## TASK TO CARRY OUT
Among the entries that follow, how many lines contain the string "Proxy"? Write the number alone.
+--
(** The tool results of the user turns of a history. *)
Definition entryToolResults (e : Kiro.HistoryEntry) : list Kiro.ToolResult :=
  match e with
  | Kiro.HUser m => Kiro.uim_toolResults m
  | Kiro.HAssistant _ => []
  end.

(** *** Observers of the streams *)

(** The chunks that close a text block, a message or a stream. *)
Definition closesBlock (chunk : Kiro.SseEvent) : bool :=
  match chunk with
  | Kiro.ContentBlockStop _ | Kiro.MessageDelta _ _ | Kiro.MessageStop => true
  | _ => false
  end.

(** Two upstreams that answer every request alike but for the body of an
    answer that is not an error. *)
Definition alikeButBody (u1 u2 : nat -> Result string) : Prop :=
  forall n,
    match u1 n, u2 n with
    | Ok _, Ok _ => True
    | Throw e1, Throw e2 => e1 = e2
    | _, _ => False
    end.

(** Name and input of the [tool_use] blocks of a content array. *)
Fixpoint toolUseBlocksOf (content : list Kiro.ContentBlock)
  : list (string * JValue) :=
  match content with
  | [] => []
  | Kiro.ToolUseBlock name input :: rest => (name, input) :: toolUseBlocksOf rest
  | Kiro.TextBlock _ :: rest => toolUseBlocksOf rest
  end.

(** The five openings of a frame. *)
Definition openings : list string :=
  [ "{" ++ quoted "content" ++ ":";
    "{" ++ quoted "name" ++ ":";
    "{" ++ quoted "followupPrompt" ++ ":";
    "{" ++ quoted "input" ++ ":";
    "{" ++ quoted "stop" ++ ":" ].

(** A whole frame: a text that starts with one of the openings and whose
    first brace is closed by its last character. *)
Definition wholeFrame (text : string) : bool :=
  existsb (fun opening => String.prefix opening text) openings
  && match Kiro.frameEnd text 0 0 false false with
     | Some jsonEnd => (S jsonEnd =? String.length text)%nat
     | None => false
     end.

(** *** Observers of the account pool *)

(** An account whose cooldown is in force at [now]. *)
Definition cooling (now : Z) (disabledUntil : gmap string Z) (a : Proxy.Account)
  : bool :=
  match disabledUntil !! Proxy.id a with
  | Some d => negb (d =? 0) && (now <? d)
  | None => false
  end.

(** An account marked [quota_exhausted] whose window has not elapsed at
    [now]. *)
Definition quotaBlocked (now : Z) (a : Proxy.Account) : bool :=
  match Proxy.status a, Proxy.quotaExhaustedUntil a with
  | Some s, Some q => (s =? "quota_exhausted")%string && negb (q =? 0) && (now <? q)
  | _, _ => false
  end.

(** The cooldowns in force at [now] in [du] are in [du'], which has no
    other entries than [du]. *)
Definition keepsCooldowns (now : Z) (du du' : gmap string Z) : Prop :=
  du' ⊆ du
  /\ forall k d, du !! k = Some d -> d <> 0 -> now < d -> du' !! k = Some d.

(** *** Observers of the chunks of the OpenAI endpoint *)

(** The text carried by the [content] of a chunk, and of a list of
    chunks, in order. *)
Definition deltaText (chunk : OpenAI.Chunk) : string :=
  match OpenAI.chunk_delta chunk with
  | OpenAI.DRole content | OpenAI.DContent content => content
  | _ => ""
  end.

Fixpoint contentText (chunks : list OpenAI.Chunk) : string :=
  match chunks with
  | [] => ""
  | chunk :: rest => deltaText chunk ++ contentText rest
  end.

(** The identifier of the tool call that a chunk opens. *)
Definition toolCallId (chunk : OpenAI.Chunk) : option string :=
  match OpenAI.chunk_delta chunk with
  | OpenAI.DToolCall _ id _ _ => Some id
  | _ => None
  end.

(** The chunks of the adapter that end a message or the stream. *)
Definition endsMessage (chunk : Kiro.SseEvent) : bool :=
  match chunk with
  | Kiro.MessageDelta _ _ | Kiro.MessageStop => true
  | _ => false
  end.

(** A text of seven-bit characters. *)
Fixpoint sevenBit (s : string) : bool :=
  match s with
  | EmptyString => true
  | String ch s' => (nat_of_ascii ch <? 128)%nat && sevenBit s'
  end.

End Observe.

Example getNextMonthStartMs_nov_2026 :
  getNextMonthStartMs 0 1793491200005 = 1796083200000.
Proof. reflexivity. Qed.

Example getNextMonthStartMs_dec_2026 :
  getNextMonthStartMs 0 1796083200000 = 1798761600000.
Proof. reflexivity. Qed.

Example getNextMonthStartMs_leap_feb :
  getNextMonthStartMs 0 1709164800000 = 1709251200000.
Proof. reflexivity. Qed.

(** In a zone nine hours ahead of UTC, 15:00 UTC on 31 January 2025 is
    already 1 February local time, and the next month starts on 1 March
    local time. *)
Example getNextMonthStartMs_east :
  getNextMonthStartMs 32400000 1738335600000 = 1740754800000.
Proof. reflexivity. Qed.

Module JsDateFacts.
Import JsDate.

Lemma DayFromYear_succ y : DayFromYear (y + 1) = DayFromYear y + 365 + InLeapYear y.
Proof.
  unfold DayFromYear, InLeapYear.
  destruct (Z.eqb_spec (y mod 4) 0), (Z.eqb_spec (y mod 100) 0),
    (Z.eqb_spec (y mod 400) 0); simpl; Z.div_mod_to_equations; lia.
Qed.

Lemma YearFromDay_spec d :
  DayFromYear (YearFromDay d) <= d < DayFromYear (YearFromDay d + 1).
Proof.
  unfold YearFromDay.
  set (y := 1970 + 400 * d / 146097).
  destruct (Z.ltb_spec d (DayFromYear y)).
  - replace (y - 1 + 1) with y by lia. split; [|lia].
    unfold DayFromYear in *. subst y. Z.div_mod_to_equations. lia.
  - destruct (Z.leb_spec (DayFromYear (y + 1)) d).
    + split; [lia|].
      unfold DayFromYear in *. subst y. Z.div_mod_to_equations. lia.
    + lia.
Qed.

Ltac case_ifs :=
  repeat match goal with
    | |- context [if ?b then _ else _] =>
        match b with
        | ?x <? ?y => destruct (Z.ltb_spec0 x y)
        | ?x <=? ?y => destruct (Z.leb_spec0 x y)
        | ?x =? ?y => destruct (Z.eqb_spec x y)
        end; cbv iota
    end.

(** Evaluates [monthStart] at a literal month. *)
Ltac eval_monthStart :=
  repeat match goal with
    | |- context [monthStart ?l ?m] =>
        let m' := eval vm_compute in m in
        let r := eval cbv [monthStart Z.leb Z.eqb Z.compare Pos.compare
                             Pos.compare_cont Pos.eqb] in (monthStart l m') in
        change (monthStart l m) with r
    end.

Lemma MakeDay_index y m : MakeDay y m 1 = startDay (12 * y + m).
Proof.
  unfold startDay, MakeDay. cbn zeta.
  replace ((12 * y + m) / 12) with (y + m / 12)
    by (Z.div_mod_to_equations; lia).
  replace ((12 * y + m) mod 12) with (m mod 12)
    by (Z.div_mod_to_equations; lia).
  reflexivity.
Qed.

Lemma InLeapYear_range y : 0 <= InLeapYear y <= 1.
Proof. unfold InLeapYear. destruct (_ && _); lia. Qed.

Lemma month_range t : 0 <= MonthFromTime t <= 11.
Proof. unfold MonthFromTime, MonthFromDayWithinYear. case_ifs; lia. Qed.

Lemma startDay_succ i : startDay i < startDay (i + 1).
Proof.
  unfold startDay, MakeDay. cbn zeta.
  assert (Hm : 0 <= i mod 12 < 12) by (apply Z.mod_pos_bound; lia).
  destruct (Z.eq_dec (i mod 12) 11) as [E|E].
  - replace ((i + 1) / 12) with (i / 12 + 1) by (Z.div_mod_to_equations; lia).
    replace ((i + 1) mod 12) with 0 by (Z.div_mod_to_equations; lia).
    rewrite E, !Z.add_0_l.
    rewrite DayFromYear_succ.
    pose proof (InLeapYear_range (i / 12)).
    eval_monthStart. lia.
  - replace ((i + 1) / 12) with (i / 12) by (Z.div_mod_to_equations; lia).
    replace ((i + 1) mod 12) with (i mod 12 + 1)
      by (Z.div_mod_to_equations; lia).
    rewrite !Z.add_0_l.
    pose proof (InLeapYear_range (i / 12)).
    assert (C : i mod 12 = 0 \/ i mod 12 = 1 \/ i mod 12 = 2 \/ i mod 12 = 3 \/
                i mod 12 = 4 \/ i mod 12 = 5 \/ i mod 12 = 6 \/ i mod 12 = 7 \/
                i mod 12 = 8 \/ i mod 12 = 9 \/ i mod 12 = 10) by lia.
    repeat destruct C as [C|C]; rewrite C; eval_monthStart; lia.
Qed.

Lemma startDay_lt i j : i < j -> startDay i < startDay j.
Proof.
  intros H. replace j with (i + 1 + (j - i - 1)) by lia.
  assert (Hk : 0 <= j - i - 1) by lia.
  generalize dependent (j - i - 1). intros k Hk. clear H j.
  pattern k. apply natlike_ind; [| |exact Hk].
  - rewrite Z.add_0_r. apply startDay_succ.
  - intros x Hx IH. replace (i + 1 + Z.succ x) with (i + 1 + x + 1) by lia.
    pose proof (startDay_succ (i + 1 + x)). lia.
Qed.

(** The month of a time value is the one whose days bracket its day. *)
Lemma month_bracket t :
  startDay (monthIndex t) <= Day t < startDay (monthIndex t + 1).
Proof.
  unfold monthIndex. pose proof (month_range t) as Hm.
  replace (12 * YearFromTime t + MonthFromTime t + 1)
    with (12 * YearFromTime t + (MonthFromTime t + 1)) by lia.
  rewrite <- !MakeDay_index. unfold MakeDay. cbn zeta.
  pose proof (YearFromDay_spec (Day t)) as Hy.
  fold (YearFromTime t) in Hy. rewrite DayFromYear_succ in Hy.
  pose proof (InLeapYear_range (YearFromTime t)) as Hl.
  rewrite (Z.div_small (MonthFromTime t)), (Z.mod_small (MonthFromTime t))
    by lia.
  rewrite Z.add_0_r.
  assert (Hs : DayFromYear (YearFromTime t + (MonthFromTime t + 1) / 12)
               + monthStart
                   (InLeapYear (YearFromTime t + (MonthFromTime t + 1) / 12))
                   ((MonthFromTime t + 1) mod 12)
               = DayFromYear (YearFromTime t)
                 + monthStart (InLeapYear (YearFromTime t)) (MonthFromTime t + 1)).
  { destruct (Z.eq_dec (MonthFromTime t) 11) as [E|E].
    - rewrite E. change ((11 + 1) / 12) with 1. change ((11 + 1) mod 12) with 0.
      rewrite DayFromYear_succ. eval_monthStart. lia.
    - rewrite (Z.div_small (MonthFromTime t + 1)),
        (Z.mod_small (MonthFromTime t + 1)) by lia.
      rewrite Z.add_0_r. reflexivity. }
  rewrite Hs. clear Hs.
  unfold MonthFromTime, DayWithinYear in *.
  revert Hy Hl.
  generalize (Day t) (DayFromYear (YearFromTime t)) (InLeapYear (YearFromTime t)).
  intros d y0 l Hy Hl. clear Hm.
  unfold MonthFromDayWithinYear. case_ifs; eval_monthStart; lia.
Qed.

Lemma monthIndex_unique t i :
  startDay i <= Day t < startDay (i + 1) -> monthIndex t = i.
Proof.
  intros H. pose proof (month_bracket t) as B.
  destruct (Z.lt_trichotomy (monthIndex t) i) as [L|[E|G]]; [|exact E|].
  - assert (startDay (monthIndex t + 1) <= startDay i).
    { destruct (Z.eq_dec (monthIndex t + 1) i) as [->|]; [lia|].
      apply Z.lt_le_incl, startDay_lt. lia. }
    lia.
  - assert (startDay (i + 1) <= startDay (monthIndex t)).
    { destruct (Z.eq_dec (i + 1) (monthIndex t)) as [->|]; [lia|].
      apply Z.lt_le_incl, startDay_lt. lia. }
    lia.
Qed.

Lemma monthIndex_mono t u : Day t <= Day u -> monthIndex t <= monthIndex u.
Proof.
  intros H. pose proof (month_bracket t). pose proof (month_bracket u).
  destruct (Z.le_gt_cases (monthIndex t) (monthIndex u)) as [L|G]; [exact L|].
  assert (startDay (monthIndex u + 1) <= startDay (monthIndex t)).
  { destruct (Z.eq_dec (monthIndex u + 1) (monthIndex t)) as [->|]; [lia|].
    apply Z.lt_le_incl, startDay_lt. lia. }
  lia.
Qed.

Lemma Day_lt_mul t k : Day t < k <-> t < k * msPerDay.
Proof. unfold Day, msPerDay. split; intros; Z.div_mod_to_equations; lia. Qed.

Lemma Day_le t u : t <= u -> Day t <= Day u.
Proof. unfold Day, msPerDay. intros. Z.div_mod_to_equations. lia. Qed.

Lemma year_after_epoch t : 0 <= t -> 1970 <= YearFromTime t.
Proof.
  intros H. unfold YearFromTime.
  assert (Hd : 0 <= Day t) by (unfold Day, msPerDay; Z.div_mod_to_equations; lia).
  pose proof (YearFromDay_spec (Day t)) as [_ Hy].
  destruct (Z.le_gt_cases 1970 (YearFromDay (Day t))) as [L|G]; [exact L|].
  exfalso. revert Hy. unfold DayFromYear. generalize (YearFromDay (Day t)) G.
  intros y Gy Hy. Z.div_mod_to_equations. lia.
Qed.

End JsDateFacts.

(** In local time, [getNextMonthStartMs] is midnight of the first day of
    the month after the local month of [now]. *)
Lemma getNextMonthStartMs_local (tza now : Z) :
  0 <= now + tza ->
  JsDate.LocalTime tza (getNextMonthStartMs tza now)
  = JsDate.startDay (JsDate.monthIndex (JsDate.LocalTime tza now) + 1)
    * JsDate.msPerDay.
Proof.
  intros Hpos.
  pose proof (JsDateFacts.year_after_epoch _ Hpos) as Hy.
  unfold getNextMonthStartMs, JsDate.newDate, JsDate.getFullYear, JsDate.getMonth.
  unfold JsDate.monthIndex.
  unfold JsDate.LocalTime in *.
  generalize dependent (JsDate.YearFromTime (now + tza)).
  generalize (JsDate.MonthFromTime (now + tza)).
  intros m y Hy.
  destruct (Z.leb_spec y 99); [lia|].
  rewrite andb_false_r, JsDateFacts.MakeDay_index.
  unfold JsDate.UTC, JsDate.MakeDate, JsDate.MakeTime.
  replace (12 * y + (m + 1)) with (12 * y + m + 1) by lia.
  generalize (JsDate.startDay (12 * y + m + 1) * JsDate.msPerDay).
  intros. lia.
Qed.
+--
## WRITTEN SOLUTION
4